“Thank you,” he contented himself with saying as he accepted the frontiersman’s hand of welcome; “glad to meet you, Mr. Rankin.”
“Here, boy,” shouted the latter to an attache of the hotel, “take care of this yere baggage; it belongs to this yere gentleman, a dangnation good friend uv mine. He’ll be back soon fur breakfast. Come on, stranger, let’s go over to Wren’s. I’m as dry as a fish.”
Roderick smiled and turning about, accompanied his new discovery down the street to Wren’s. As they walked along Rankin said: “Here’s my barn and here’s the alley. We’ll turn in here and get into Wren’s by the back door. I never pester the front door. Lots uv fellers git a heap careless with their artillery on front steps that are docile ‘nuff inside.” As they passed through a back gate, Jim Rankin, the typical old-time westerner, pushed his hat well back on his head, fished out of his pocket a pouch of “fine cut” tobacco, and stowing away a large wad in his mouth began masticating rapidly, like an automobile on the low gear. Between vigorous “chaws” he observed that the sun would be up in a “minute” and then the wind would go down. “Strange but true as gospel,” he chuckled—perhaps at his superior knowledge of the West—“when the sun comes up the wind goes down.”

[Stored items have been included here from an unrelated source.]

(** Concrete messages are not that large. *)
Ltac refute_oversized H :=
  exfalso; vm_compute in H; repeat (apply Exists_cons in H as [H|H]; [discriminate H|]); by apply Exists_nil in H.

(** ** Witnesses *)

Definition sample_user : user :=
  setStart (setProtocol (init 1000 [] 8080 5 1 (new_user zero_fresh)) lymsg_protocol).

Lemma sample_reading : reading lymsg_protocol sample_user.
Proof. split; [apply new_chunk_wf; [apply _|done]|done..]. Qed.

(** Two messages in three chunks, and the first byte of a third. *)
Lemma receive_any_chunking_witness :
  exists u', recv_session zero_fresh 1001 sample_user
      (let s := packMsg sample_header [x61] ++ packMsg sample_header [x62; x63] ++ [x00] in
       [take 1 s; take 29 (drop 1 s); drop 30 s]) =
    Some (0, [packMsg sample_header [x61]; packMsg sample_header [x62; x63]], u') /\
    reading lymsg_protocol u' /\ content (u_recvCache u') = [x00].
Proof.
  destruct (receive_any_chunking zero_fresh lymsg_protocol 1001 sample_user
    (let s := packMsg sample_header [x61] ++ packMsg sample_header [x62; x63] ++ [x00] in
       [take 1 s; take 29 (drop 1 s); drop 30 s])
    [packMsg sample_header [x61]; packMsg sample_header [x62; x63]] [x00])
    as (rc & got & u' & E & _ & [(-> & -> & Hr & Hc)|[_ Hbig]]).
  - exact sample_reading.
  - repeat constructor; done.
  - vm_compute. discriminate.
  - vm_compute. reflexivity.
  - reflexivity.
  - exists u'. split; [exact E|]. split; [exact Hr|exact Hc].
  - refute_oversized Hbig.
Defined.

Definition huge_frame : bytes := packMsg sample_header (replicate (Z.to_nat 11000000) x00).

Lemma oversize_frame_refused_witness :
  exists u', recv_session zero_fresh 1001 sample_user
    (chop (length huge_frame) (Z.to_nat 4096) huge_frame) = Some (3, [], u').
Proof.
  assert (size_of (replicate (Z.to_nat 11000000) x00) = 11000000) as Hsz.
  { unfold size_of. rewrite length_replicate. lia. }
  destruct (chop_ok (length huge_frame) (Z.to_nat 4096) huge_frame) as [Hcat Hall]; [lia|done|lia|].
  apply (oversize_frame_refused zero_fresh lymsg_protocol 1001 sample_user _ huge_frame
    sample_reading eq_refl Hall Hcat).
  - apply packMsg_is_frame; [exact sample_header_ok|]. rewrite Hsz. done.
  - unfold huge_frame. rewrite size_packMsg, Hsz. done.
Defined.

(** A sender that posted two messages and got 30 bytes of them out. *)
#[local] Instance sender_poller : Poller WinPoll.state := WinPoll.win_poller 0x0300 0x0010.

Definition frame1 : bytes := packMsg sample_header [x61].
Definition frame2 : bytes := packMsg sample_header [x62; x63].

Definition sender : conn :=
  MkConn sample_poll (MkW 5 INVALID_SOCK false [drop 9 frame2]) false IOIdle false false
    (frame1 ++ take 9 frame2) (frame1 ++ frame2).

Lemma sender_reachable : reachable sender.
Proof.
  exists sample_poll, 5.
  eapply rtc_l; [by eapply (step_post_to _ _ frame1)|].
  eapply rtc_l; [by eapply (step_post_to _ _ frame2)|]. 
  eapply rtc_l; [by eapply (step_send_pop _ frame1)|].
  eapply rtc_l; [by eapply (step_send_done _ frame1 21)|].
  eapply rtc_l; [by eapply (step_send_pop _ frame2)|].
  eapply rtc_l; [by eapply (step_send_done _ frame2 9)|]. apply rtc_refl.
Qed.

Lemma delivery_in_order_witness :
  exists got u', recv_session zero_fresh 1001 sample_user [frame1 ++ take 9 frame2] = Some (0, got, u') /\
    got `prefix_of` [frame1; frame2] /\
    (c_failed sender = false -> in_flight sender = [] -> w_queue (c_w sender) = [] -> got = [frame1; frame2]).
Proof.
  destruct (delivery_in_order zero_fresh lymsg_protocol 1001 sender sample_user
    [frame1 ++ take 9 frame2] [frame1; frame2] sender_reachable)
    as (rc & got & u' & E & Hg & [->|[_ Hbig]] & Hall).
  - reflexivity.
  - repeat constructor; (discriminate || reflexivity).
  - exact sample_reading.
  - reflexivity.
  - repeat constructor; (discriminate || reflexivity).
  - exists []. by rewrite app_nil_r.
  - exists got, u'. split; [exact E|]. split; [exact Hg|]. by apply Hall.
  - refute_oversized Hbig.
Defined.

Lemma expiry_counts_messages_witness :
  exists u', on_read zero_fresh 1050 sample_user frame1 = Some (0, [frame1], u') /\
    forall t, isExpired u' t = (UserTimeout <=? t - 1050).
Proof.
  assert (recv_chunk frame1) as Hc by (split; [reflexivity|discriminate]).
  assert (size_of (content (u_recvCache sample_user) ++ frame1) <= MaxPendingSize) as Hm
    by (vm_compute; discriminate).
  destruct (on_read_spec zero_fresh lymsg_protocol 1050 sample_user frame1 [frame1] [] sample_reading Hc Hm)
    as (u' & E & _); [vm_compute; reflexivity|].
  exists u'. split; [exact E|]. intros t.
  exact (expiry_counts_messages zero_fresh lymsg_protocol 1050 sample_user frame1 [frame1] u' t
    sample_reading Hc eq_refl Hm E).
Defined.
(* ===== verification/TcpClient.v ===== *)
(** * The blocking client ([tcpsock_client] of [zbf/socket_tcp_v5.hpp])

    [client] is the state of one [tcpsock_client]; its methods take the world
    of [SocketUtils] and return it. [innerSend] is one request with its reply,
    [send] adds the reconnection. *)

From S2P Require Import Prelude TcpMessage Framing SocketPoll WriteSide TcpUser SocketUtils.

Definition HeartbeatTime : Z := 30.

Record client := MkClient {
  c_addr : bytes;
  c_port : Z;
  c_seq : Z;
  c_fd : Z;
  c_closed : bool;
  c_hb : heartbeat_helper;
}.

Definition set_cfd (c : client) (fd : Z) : client :=
  MkClient (c_addr c) (c_port c) (c_seq c) fd (c_closed c) (c_hb c).
Definition set_cclosed (c : client) (b : bool) : client :=
  MkClient (c_addr c) (c_port c) (c_seq c) (c_fd c) b (c_hb c).

Definition new_client (addr : bytes) (port seq : Z) : client :=
  MkClient addr port seq INVALID_SOCK false (MkHb HeartbeatTime 0).

Definition flushAlive (now : Z) (c : client) : client :=
  MkClient (c_addr c) (c_port c) (c_seq c) (c_fd c) (c_closed c) (hb_update now (c_hb c)).
Definition isConnected (c : client) : bool := negb (c_fd c =? INVALID_SOCK).
Definition isClosed (c : client) : bool := c_closed c.
Definition setClose (c : client) : client := set_cclosed c true.
Definition needHeartbeat (now : Z) (c : client) : bool := isExceed (c_hb c) now.

Section client.
Context {W : Type} {SW : Sys W} (p : protocol).

Definition disconnect (c : client) (w : W) : client * W :=
  if c_fd c =? INVALID_SOCK then (c, w) else (set_cfd c INVALID_SOCK, sys_close w (c_fd c)).

(** The non-blocking connect: 0, or the code it fails with. *)
Definition connect_socket (fd timeout_ms : Z) (w : W) : Z * W :=
  let '((conn, err), w1) := sys_connect w fd in
  if conn =? 0 then (0, w1)
  else if checkConnError conn err then (-3, w1)
  else
    let '(writable, w2) := checkSockStat w1 fd 2 timeout_ms in
    if negb writable then (-4, w2)
    else
      let '(soerr, w3) := checkSoError w2 fd in
      if negb (soerr =? 0) then (-5, w3) else (0, w3).

Definition connect (timeout_ms : Z) (c : client) (w : W) : Z * client * W :=
  let '(c1, w1) := disconnect (set_cclosed c false) w in
  match sys_getaddrinfo w1 (c_addr c1) (c_port c1) with
  | (false, w2) => (-1, c1, w2)
  | (true, w2) =>
      let '(fd, w3) := sys_socket w2 in
      let '(rc, w4) := if fd <? 0 then (-2, w3) else connect_socket fd timeout_ms w3 in
      if rc =? 0 then (0, flushAlive (sys_now w4) (set_cfd c1 fd), w4)
      else (rc, c1, if fd =? INVALID_SOCK then w4 else sys_close w4 fd)
  end.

He expectorated a huge pit-tew of tobacco juice at an old ash barrel, wiped his iron gray mustache with the back of his hand, pushed open the back door of the saloon and invited Roderick to enter.

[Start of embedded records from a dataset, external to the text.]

Lemma beat_run ids hb pl w h :
  pool_inv (MkPst pl w (map (fun id => (id, HBeat)) hb ++ h)) -> ids ⊆ hb ->
  exists pl' w', beat_all ids pl w = Some (pl', w') /\
    p_invalid pl' = p_invalid pl /\ p_idle pl' = p_idle pl /\
    rtc pstep (MkPst pl w (map (fun id => (id, HBeat)) hb ++ h)) (MkPst pl' w' (map (fun id => (id, HBeat)) hb ++ h)).
Proof.
  revert pl w. induction ids as [|id ids IH]; intros pl w Hinv Hsub; cbn [beat_all]; [by exists pl, w|].
  destruct heartbeat_ok as [Hs Hi]. assert (id ∈ hb) as Hid by set_solver.
  destruct (client_send_kept false heartbeat id pl w Hs Hi) as (rc & ack & pl1 & w1 & c & c1 & E & _ & _ & Hpl);
    [|apply (pi_heap _ Hinv)|].
  { apply (pi_dom _ Hinv), (elem_of_Permutation_proper id _ _ (pi_split _ Hinv)). cbn.
    rewrite map_fst_hold. set_solver. }
  rewrite E. apply list_elem_of_split in Hid as (l1 & l2 & ->).
  assert (pstep (MkPst pl w (map (fun id => (id, HBeat)) (l1 ++ id :: l2) ++ h))
    (MkPst pl1 w1 (map (fun id => (id, HBeat)) (l1 ++ id :: l2) ++ h))) as Hst.
  { eapply (ps_beat _ _ _ (map (fun id => (id, HBeat)) (l1 ++ l2) ++ h)); [|done].
    rewrite !map_app. cbn. solve_Permutation. }
  destruct (IH pl1 w1) as (pl2 & w2 & -> & Hb & Hb' & Hr); [by eapply pstep_inv|set_solver|].
  exists pl2, w2. rewrite Hb, Hb', Hpl. split_and!; try done. by eapply rtc_l.
Qed.

Lemma keepAlive_run pl w h :
  pool_inv (MkPst pl w h) ->
  exists pl' w', keepAlive pl w = Some (pl', w') /\ rtc pstep (MkPst pl w h) (MkPst pl' w' h) /\
    p_idle pl' ≡ₚ p_idle pl /\ p_invalid pl' = p_invalid pl.
Proof.
  intros Hinv. unfold keepAlive.
  destruct (collect _ _ _ _ _) as [idle hb] eqn:Ec.
  pose proof (ps_collect pl w h idle hb Ec) as Hst. pose proof (pstep_inv _ _ Hinv Hst) as Hinv1.
  destruct (beat_run hb hb _ _ _ Hinv1) as (pl1 & w1 & -> & Hb & Hb' & Hr); [done|].
  exists (restore hb pl1), w1. split; [done|].
  assert (rtc pstep (MkPst pl w h) (MkPst (restore hb pl1) w1 h)) as Hrun.
  { eapply rtc_l; [done|]. eapply rtc_r; [done|]. by apply ps_restore. }
  split; [done|]. split; [|done]. cbn. rewrite Hb'. apply collect_perm in Ec. by rewrite Ec, app_nil_r.
Qed.

(** ** Choosing a pool *)

(** A cursor in range, and a vector an [int] can index. *)
Definition ha_ok (h : ha_pool) : Prop :=
  0 <= ha_cursor h <= size_of (ha_pools h) /\ size_of (ha_pools h) < 2 ^ 31 - 1.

A fire was burning briskly in a round sheet iron stove, and a half dozen wooden-backed chairs were distributed about a round-topped table covered with a green cloth.
Rankin touched a press button, and when a white-aproned waiter responded and stood with a silent look of inquiry on his face the frontiersman cleared his throat and said: “A dry Martini fur me; what pizen do you nominate, partner?”

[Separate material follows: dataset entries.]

Record manager := MkMgr {
  m_poll : P;
  m_efd : Z;
  m_w : W;
  m_heap : gmap nat asynclt;          (* client objects *)
  m_next : nat;
  m_has : gmap nat ha_asynclt;        (* group objects *)
  m_haClients : list nat;             (* _haClients *)
  m_coll : gset nat;                  (* _monitorColl *)
  m_fd2client : gmap Z nat;           (* _fd2client *)
  m_workerNum : Z;
  m_queues : list queue;              (* _recvQueues *)
}.

Definition upd_client (g : manager) (p : P) (w : W) (id : nat) (a : asynclt) : manager :=
  MkMgr p (m_efd g) w (<[id := a]> (m_heap g)) (m_next g) (m_has g) (m_haClients g) (m_coll g) (m_fd2client g)
    (m_workerNum g) (m_queues g).
Definition upd_table (g : manager) (coll : gset nat) (f2c : gmap Z nat) : manager :=
  MkMgr (m_poll g) (m_efd g) (m_w g) (m_heap g) (m_next g) (m_has g) (m_haClients g) coll f2c
    (m_workerNum g) (m_queues g).
Definition upd_queues (g : manager) (q : list queue) : manager :=
  MkMgr (m_poll g) (m_efd g) (m_w g) (m_heap g) (m_next g) (m_has g) (m_haClients g) (m_coll g) (m_fd2client g)
    (m_workerNum g) q.
Definition upd_has (g : manager) (hs : gmap nat ha_asynclt) (l : list nat) : manager :=
  MkMgr (m_poll g) (m_efd g) (m_w g) (m_heap g) (m_next g) hs l (m_coll g) (m_fd2client g)
    (m_workerNum g) (m_queues g).
Definition upd_poll (g : manager) (p : P) : manager :=
  MkMgr p (m_efd g) (m_w g) (m_heap g) (m_next g) (m_has g) (m_haClients g) (m_coll g) (m_fd2client g)
    (m_workerNum g) (m_queues g).

(** *** [tcpsock_ha_asynclt] *)

(** [addConnect]. *)
Definition addConnect (h : nat) (addr : bytes) (port : Z) (g : manager) : option manager :=
  match m_has g !! h with
  | None => None
  | Some ha =>
      let id := m_next g in
      let '(_, a, w1) := a_connect 100 (new_asynclt fresh h addr port (h_seq ha)) (m_w g) in
      Some (MkMgr (m_poll g) (m_efd g) w1 (<[id := a]> (m_heap g)) (S id)
        (<[h := MkHaAsync (h_clients ha ++ [id]) (h_cursor ha) (wrap 64 (h_seq ha + 1)) (h_workerIdx ha)]> (m_has g))
        (m_haClients g) (m_coll g) (m_fd2client g) (m_workerNum g) (m_queues g))
  end.

Definition usable (heap : gmap nat asynclt) (id : nat) : bool :=
  match heap !! id with
  | None => false
  | Some a => isConnected (a_clt a) && negb (isClosed (a_clt a))
  end.

(** [getClient]: the client and the group with its cursor moved on. *)
Definition getClient (heap : gmap nat asynclt) (ha : ha_asynclt) : option (option nat * ha_asynclt) :=
  match cursor_loop (usable heap) (length (h_clients ha)) (h_clients ha) (h_cursor ha) with
  | None => None
  | Some (r, cursor) =>
      Some (match r with Some i => h_clients ha !! i | None => None end,
            MkHaAsync (h_clients ha) cursor (h_seq ha) (h_workerIdx ha))
  end.

Definition ha_post (h : nat) (msg : bytes) (g : manager) : option (Z * manager) :=
  match m_has g !! h with
  | None => None
  | Some ha =>
      match getClient (m_heap g) ha with
      | None => None
      | Some (None, ha1) => Some (POST_FAIL, upd_has g (<[h := ha1]> (m_has g)) (m_haClients g))
      | Some (Some id, ha1) =>
          let g1 := upd_has g (<[h := ha1]> (m_has g)) (m_haClients g) in
          match m_heap g1 !! id with
          | None => None
          | Some a =>
              let '(rc, p1, a1) := a_post (m_poll g1) a msg in
              Some (if rc =? 0 then POST_SUCCESS else POST_FAIL, upd_client g1 p1 (m_w g1) id a1)
          end
      end
  end.

(** *** [async_client_manager] *)

Definition clamp_workers (workerNum : Z) : Z := Z.min (Z.max workerNum 1) AsyncMaxWorkers.

Fixpoint assign_workers (i n : Z) (l : list nat) (hs : gmap nat ha_asynclt) : gmap nat ha_asynclt :=
  match l with
  | [] => hs
  | h :: l => assign_workers (i + 1) n l (alter (fun ha => set_workerIdx ha (Z.rem i n)) h hs)
  end.

(** [start] after [sp_create] succeeded with [efd]. *)
Definition start (efd workerNum : Z) (g : manager) : manager :=
  let n := clamp_workers workerNum in
  MkMgr (m_poll g) efd (m_w g) (m_heap g) (m_next g) (assign_workers 0 n (m_haClients g) (m_has g)) (m_haClients g)
    (m_coll g) (m_fd2client g) n (repeat SafeQueue.empty_queue (Z.to_nat n)).

Definition manageClient (h : nat) (g : manager) : manager :=
  let hs :=
    if 0 <? m_workerNum g
    then alter (fun ha => set_workerIdx ha (Z.rem (size_of (m_haClients g)) (m_workerNum g))) h (m_has g)
    else m_has g in
  upd_has g hs (m_haClients g ++ [h]).

Definition isMonitored (g : manager) (id : nat) : bool := bool_decide (id ∈ m_coll g).

Definition addMonitored (id : nat) (g : manager) : manager :=
  match m_heap g !! id with
  | None => g
  | Some a =>
      let fd := c_fd (a_clt a) in
      let '(rc, p1) := sp_add (m_poll g) (m_efd g) fd false in
      if negb (rc =? 0) then upd_poll g p1
      else
        let '(p2, a1) := a_joinMonitor p1 a (m_efd g) in
        (* insert keeps an entry that is there *)
        upd_table (upd_client g p2 (m_w g) id a1) ({[id]} ∪ m_coll g)
          (match m_fd2client g !! fd with Some _ => m_fd2client g | None => <[fd := id]> (m_fd2client g) end)
  end.

Definition removeMonitored (id : nat) (g : manager) : manager :=
  match m_heap g !! id with
  | None => g
  | Some a =>
      let fd := c_fd (a_clt a) in
      let a1 := a_leaveMonitor a in
      upd_table (upd_client g (sp_del (m_poll g) (m_efd g) fd) (m_w g) id (set_clt a1 (setClose (a_clt a1))))
        (m_coll g ∖ {[id]}) (delete fd (m_fd2client g))
  end.

(** [onIOError(fd, asynclt, tag)]; [None] is a null [asynclt]. *)
Definition onIOError (r : option nat) (g : manager) : manager :=
  match r with
  | Some id => if isMonitored g id then removeMonitored id g else g
  | None => g
  end.

Definition getClientByFd (g : manager) (fd : Z) : option nat := m_fd2client g !! fd.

“Same,” was Roderick’s rather abbreviated reply as he took in the surroundings with a furtive glance.
As soon as the waiter retired to fill the orders, Roderick’s new found friend pulled a coal scuttle close to his chair to serve as a receptacle for his tobacco expectorations, and began: “You see, speakin’ wide open like, I know all these yere fellers—know ‘em like a book. Out at the bar in front is a lot uv booze-fightin’ sheep herders makin’ things gay and genial, mixin’ up with a lot uv discharged railroad men. Been makin’ some big shipments uv sheep east, lately, and when they get tumultuous like with a whole night’s jag of red liquor under their belt, they forgit about the true artickle uv manhood and I cut ‘em out. Hope they’ll get away afore the cattle men come in from over north, otherwise there’ll be plenty uv ugly shootin’. Last year we made seven new graves back there,” and he jerked his thumb over his shoulder, “seven graves as a result uv a lot uv sheep herders and cow punchers tryin’ to do the perlite thing here at Wren’s parlors the same night They got to shootin’ in a onrestrained fashion and a heap careless. You bet if I wuz sheriff uv this yere county agin I’d see to it that law and order had the long end uv the stick—though I must allow they did git hostile and hang Big Nose George when I wuz in office,” he added after a pause. Then he chuckled quietly to himself, for the moment lost in retrospection.
Presently the waiter brought in the drinks and when he retired Rankin got up very cautiously, tried the door to see if it was tightly shut. Coming back to the table and seating himself he lifted his glass, but before drinking said: “Say, pard, I don’t want to be too presumin’, but what’s your handle?”
Roderick felt that the proper moment had arrived, and went straight to his story.